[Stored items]
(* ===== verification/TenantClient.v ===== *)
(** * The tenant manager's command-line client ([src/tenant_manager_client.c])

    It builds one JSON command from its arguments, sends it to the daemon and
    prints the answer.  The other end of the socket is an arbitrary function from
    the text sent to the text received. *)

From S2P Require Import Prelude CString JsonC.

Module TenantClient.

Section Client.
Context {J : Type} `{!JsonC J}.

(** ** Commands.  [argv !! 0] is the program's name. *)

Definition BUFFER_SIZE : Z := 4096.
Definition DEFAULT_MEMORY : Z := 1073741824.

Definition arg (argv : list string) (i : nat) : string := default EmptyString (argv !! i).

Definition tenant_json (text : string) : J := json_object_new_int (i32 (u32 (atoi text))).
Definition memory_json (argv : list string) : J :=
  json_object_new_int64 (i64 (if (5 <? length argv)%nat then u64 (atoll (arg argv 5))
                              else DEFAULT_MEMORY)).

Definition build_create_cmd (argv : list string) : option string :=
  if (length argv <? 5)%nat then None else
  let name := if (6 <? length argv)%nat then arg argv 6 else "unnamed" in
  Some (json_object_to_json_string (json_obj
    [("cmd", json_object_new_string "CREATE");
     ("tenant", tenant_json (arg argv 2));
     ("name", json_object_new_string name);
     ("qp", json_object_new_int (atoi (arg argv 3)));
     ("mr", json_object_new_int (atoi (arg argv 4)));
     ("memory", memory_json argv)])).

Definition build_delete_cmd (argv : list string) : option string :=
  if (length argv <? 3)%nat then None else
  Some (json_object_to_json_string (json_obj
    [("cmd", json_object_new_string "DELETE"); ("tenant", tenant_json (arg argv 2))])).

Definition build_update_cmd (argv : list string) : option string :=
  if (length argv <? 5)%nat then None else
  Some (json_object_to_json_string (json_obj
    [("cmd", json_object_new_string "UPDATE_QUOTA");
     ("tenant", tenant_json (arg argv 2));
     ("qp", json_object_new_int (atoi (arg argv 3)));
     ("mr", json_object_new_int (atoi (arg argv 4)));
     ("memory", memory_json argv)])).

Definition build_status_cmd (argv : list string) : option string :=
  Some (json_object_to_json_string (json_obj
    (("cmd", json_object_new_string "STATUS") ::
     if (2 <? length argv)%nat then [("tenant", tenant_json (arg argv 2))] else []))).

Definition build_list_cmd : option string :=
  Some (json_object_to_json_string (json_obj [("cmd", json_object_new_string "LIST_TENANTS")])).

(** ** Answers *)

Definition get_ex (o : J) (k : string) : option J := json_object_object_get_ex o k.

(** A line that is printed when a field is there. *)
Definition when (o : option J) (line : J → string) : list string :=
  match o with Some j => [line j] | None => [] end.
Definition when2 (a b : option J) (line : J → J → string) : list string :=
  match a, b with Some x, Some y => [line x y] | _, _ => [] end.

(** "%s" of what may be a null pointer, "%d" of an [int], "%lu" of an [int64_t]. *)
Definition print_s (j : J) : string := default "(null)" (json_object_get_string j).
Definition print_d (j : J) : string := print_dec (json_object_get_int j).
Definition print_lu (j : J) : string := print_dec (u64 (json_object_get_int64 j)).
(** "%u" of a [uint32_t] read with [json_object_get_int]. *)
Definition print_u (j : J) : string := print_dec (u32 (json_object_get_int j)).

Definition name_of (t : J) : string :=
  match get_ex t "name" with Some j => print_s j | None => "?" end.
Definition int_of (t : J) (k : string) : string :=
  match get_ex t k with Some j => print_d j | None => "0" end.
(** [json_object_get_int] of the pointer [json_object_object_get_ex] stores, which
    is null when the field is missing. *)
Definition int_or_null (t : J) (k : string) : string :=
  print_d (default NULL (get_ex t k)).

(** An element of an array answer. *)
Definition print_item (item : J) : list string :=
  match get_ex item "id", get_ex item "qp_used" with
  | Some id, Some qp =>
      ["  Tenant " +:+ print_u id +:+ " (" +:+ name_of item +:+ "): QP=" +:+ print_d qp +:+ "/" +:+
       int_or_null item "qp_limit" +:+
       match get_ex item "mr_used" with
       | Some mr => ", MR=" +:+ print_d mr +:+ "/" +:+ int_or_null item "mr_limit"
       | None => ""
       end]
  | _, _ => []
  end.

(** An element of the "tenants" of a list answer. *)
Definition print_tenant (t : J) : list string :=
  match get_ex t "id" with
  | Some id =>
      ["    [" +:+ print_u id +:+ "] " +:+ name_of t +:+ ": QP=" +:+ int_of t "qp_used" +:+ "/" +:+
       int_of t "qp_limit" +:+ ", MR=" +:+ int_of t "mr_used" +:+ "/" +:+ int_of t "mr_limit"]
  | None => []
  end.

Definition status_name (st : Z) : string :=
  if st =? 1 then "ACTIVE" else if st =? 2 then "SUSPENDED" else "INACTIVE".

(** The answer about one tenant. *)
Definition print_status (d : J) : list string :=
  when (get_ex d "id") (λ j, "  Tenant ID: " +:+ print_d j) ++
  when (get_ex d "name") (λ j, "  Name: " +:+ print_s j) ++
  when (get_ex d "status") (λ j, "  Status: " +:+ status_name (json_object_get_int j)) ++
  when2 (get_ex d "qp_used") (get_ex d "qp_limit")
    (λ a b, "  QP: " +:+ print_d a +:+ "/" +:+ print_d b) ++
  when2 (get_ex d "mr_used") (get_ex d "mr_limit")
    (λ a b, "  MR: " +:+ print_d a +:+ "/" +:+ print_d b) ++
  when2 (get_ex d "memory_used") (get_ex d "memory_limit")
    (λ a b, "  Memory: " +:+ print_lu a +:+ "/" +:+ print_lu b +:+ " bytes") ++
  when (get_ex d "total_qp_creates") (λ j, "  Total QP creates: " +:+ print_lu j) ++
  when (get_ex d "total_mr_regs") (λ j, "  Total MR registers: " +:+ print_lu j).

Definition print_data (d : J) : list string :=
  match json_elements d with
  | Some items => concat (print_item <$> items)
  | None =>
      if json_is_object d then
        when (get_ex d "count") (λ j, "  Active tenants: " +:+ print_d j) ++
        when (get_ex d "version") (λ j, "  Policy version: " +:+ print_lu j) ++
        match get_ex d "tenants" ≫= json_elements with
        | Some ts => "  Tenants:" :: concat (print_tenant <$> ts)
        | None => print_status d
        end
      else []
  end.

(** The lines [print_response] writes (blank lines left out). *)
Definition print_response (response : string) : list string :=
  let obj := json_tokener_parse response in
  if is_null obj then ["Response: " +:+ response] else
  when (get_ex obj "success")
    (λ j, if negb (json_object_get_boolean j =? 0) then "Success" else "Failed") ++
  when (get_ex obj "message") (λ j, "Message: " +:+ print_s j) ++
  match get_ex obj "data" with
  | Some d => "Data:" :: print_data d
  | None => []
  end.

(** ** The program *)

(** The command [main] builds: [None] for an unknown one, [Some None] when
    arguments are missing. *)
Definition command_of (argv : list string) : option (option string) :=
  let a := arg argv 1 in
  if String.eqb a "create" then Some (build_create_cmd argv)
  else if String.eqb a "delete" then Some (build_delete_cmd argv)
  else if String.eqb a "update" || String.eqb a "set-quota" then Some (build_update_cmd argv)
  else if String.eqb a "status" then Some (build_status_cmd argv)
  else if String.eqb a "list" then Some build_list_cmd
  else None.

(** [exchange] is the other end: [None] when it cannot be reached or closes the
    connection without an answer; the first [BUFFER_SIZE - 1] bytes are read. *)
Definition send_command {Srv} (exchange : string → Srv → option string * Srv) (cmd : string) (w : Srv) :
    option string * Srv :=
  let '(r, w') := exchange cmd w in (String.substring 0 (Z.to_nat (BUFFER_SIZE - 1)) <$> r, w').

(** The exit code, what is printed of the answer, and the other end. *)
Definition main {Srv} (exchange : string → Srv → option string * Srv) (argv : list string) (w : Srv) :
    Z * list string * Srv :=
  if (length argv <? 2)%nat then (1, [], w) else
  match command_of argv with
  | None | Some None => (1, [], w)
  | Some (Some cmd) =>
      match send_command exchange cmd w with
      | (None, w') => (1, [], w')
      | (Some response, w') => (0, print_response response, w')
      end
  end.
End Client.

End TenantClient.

▶ [Problem requirements] Would you copy, unchanged, the stretch of the records above that begins at the line containing "with [json_object_get_int]. *)" and ends at the line containing "(** An element of the", and only that?

▶ [Answer to this task]
(** "%u" of a [uint32_t] read with [json_object_get_int]. *)
Definition print_u (j : J) : string := print_dec (u32 (json_object_get_int j)).

Definition name_of (t : J) : string :=
  match get_ex t "name" with Some j => print_s j | None => "?" end.
Definition int_of (t : J) (k : string) : string :=
  match get_ex t k with Some j => print_d j | None => "0" end.
(** [json_object_get_int] of the pointer [json_object_object_get_ex] stores, which
    is null when the field is missing. *)
Definition int_or_null (t : J) (k : string) : string :=
  print_d (default NULL (get_ex t k)).

(** An element of an array answer. *)
Definition print_item (item : J) : list string :=
  match get_ex item "id", get_ex item "qp_used" with
  | Some id, Some qp =>
      ["  Tenant " +:+ print_u id +:+ " (" +:+ name_of item +:+ "): QP=" +:+ print_d qp +:+ "/" +:+
       int_or_null item "qp_limit" +:+
       match get_ex item "mr_used" with
       | Some mr => ", MR=" +:+ print_d mr +:+ "/" +:+ int_or_null item "mr_limit"
       | None => ""
       end]
  | _, _ => []
  end.

(** An element of the "tenants" of a list answer. *)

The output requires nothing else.